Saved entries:

╔══

(** A resize that is pending: the object of the caller, and the object that is observed. *)
Definition sync_resize (cv : CStorVolume) : M W (CStorVolume * CStorVolume) :=
  let resize (caller got : CStorVolume) : M W (CStorVolume * CStorVolume) :=
    let* r := resizeCStorVolume got in
    mret (caller, match r with OK updatedCV => updatedCV | Err _ => got end) in
  if negb (IsResizePending cv) then mret (cv, cv)
  else if negb (IsConditionPresent CStorVolumeResizing cv) then
    let* (cv, r) := addResizeConditions cv in
    match r with
    | Err _ => mret (cv, cv)
    | OK updatedCV => resize cv updatedCV
    end
  else resize cv cv.

(** The status that the target reports is written to the object. *)
Definition observed (lastKnownPhase : string) (now : Z) (volStatus : CVStatus) (cv : CStorVolume) : CStorVolume :=
  let phase := if bool_decide (cvst_ReplicaStatuses volStatus = []) then CVStatusInit else cvst_Status volStatus in
  let cv := stamp now (negb (bool_decide (phase = lastKnownPhase))) (cv_with_phase phase cv) in
  cv_with_replicas (cvst_ReplicaStatuses volStatus) cv.

Definition handle_sync (cv : CStorVolume) : M W (CStorVolume * string * option error) :=
  let lastKnownPhase := cv_Phase cv in
  let* _ := update_factor cv in
  let* (caller, got) := sync_resize cv in
  let* r := GetVolumeStatus in
  match r with
  | Err _ => mret (caller, CVStatusError, None)
  | OK volStatus =>
      let* now := reads Now in
      let got := observed lastKnownPhase now volStatus got in
      let* r := call (rUpdate (namespace got) got) in
      match r with
      | Err _ => mret (caller, CVStatusIgnore, None)
      | OK updatedCstorVolume =>
          let* _ :=
            if bool_decide (lastKnownPhase = cv_Phase updatedCstorVolume) then mret None
            else
              let* e := createEventObj updatedCstorVolume in
              createSyncUpdateEvent e in
          mret (caller, CVStatusIgnore, None)
      end
  end.

Definition cStorVolumeEventHandler (operation : QueueOperation) (cv : CStorVolume)
  : M W (CStorVolume * string * option error) :=
  match operation with
  | QOpAdd => handle_add cv
  | QOpModify => handle_modify cv
  | QOpPeriodicSync => handle_sync cv
  | QOpDestroy | QOpOther _ => mret (cv, CVStatusIgnore, None)
  end.

(** The phase that the handler returned is stored. *)
Definition store_phase (h : CStorVolume * string * option error) : M W (option error) :=
  let '(cv, status, err) := h in
  if bool_decide (status = CVStatusIgnore) then mret None
  else
    let* now := reads Now in
    let cv := cv_with_phase status (stamp now (negb (bool_decide (cv_Phase cv = status))) cv) in
    let* r := call (rUpdate (namespace cv) cv) in
    match r, err with
    | Err err1, Some _ =>
        mret (Some (Wrapf err1 "failed to update cStorVolume:%v, %v; Status: %v err: %v"
                      [name cv; uid cv; cv_Phase cv]))
    | Err err1, None =>
        mret (Some (Wrapf err1 "failed to update cStorVolume:%v, %v; Status: %v"
                      [name cv; uid cv; cv_Phase cv]))
    | OK _, err => mret err
    end.

Definition syncHandler (key : string) (operation : QueueOperation) : M W (option error) :=
  let* r := getVolumeResource key in
  match r with
  | Err err => mret (Some err)
  | OK cStorVolumeGot =>
      let* (cv, err) := cv_reconcileVersion cStorVolumeGot in
      match err with
      | Some err =>
          let v := cv_VersionDetails cv in
          let* _ := cv_event cv "Warning" "FailedUpgrade" "Failed to upgrade cv to %s version: %s" [Desired v] in
          let cv := cv_with_version (version_with_status
            (SetErrorStatus "Failed to reconcile cv version" err (vd_Status v)) v) cv in
          let* _ := call (rUpdate (namespace cv) cv) in
          mret None
      | None =>
          let* h := cStorVolumeEventHandler operation cv in
          store_phase h
      end
  end.

(** The first volume of this target goes offline when the manager stops. *)
Definition markCVStatusToOffline : M W unit :=
  let* r := reads (λ w, rList w (os_Getenv "OPENEBS_NAMESPACE") "") in
  match r with
  | Err _ => mret tt
  | OK cvList =>
      match first_such IsValidCStorVolumeMgmt cvList with
      | None => mret tt
      | Some cv =>
          if bool_decide (cv_Phase cv = "") then mret tt
          else
            let cv := cv_with_replicas [] (cv_with_phase CVStatusOffline cv) in
            let* _ := call (rUpdate (namespace cv) cv) in
            mret tt
      end
  end.
End volume_mgmt.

╚══

EXERCISE AIM ▸ Once you have checked each line above for the string "None", state how many lines contain it and add nothing more.

YOUR RESPONSE ▸ 10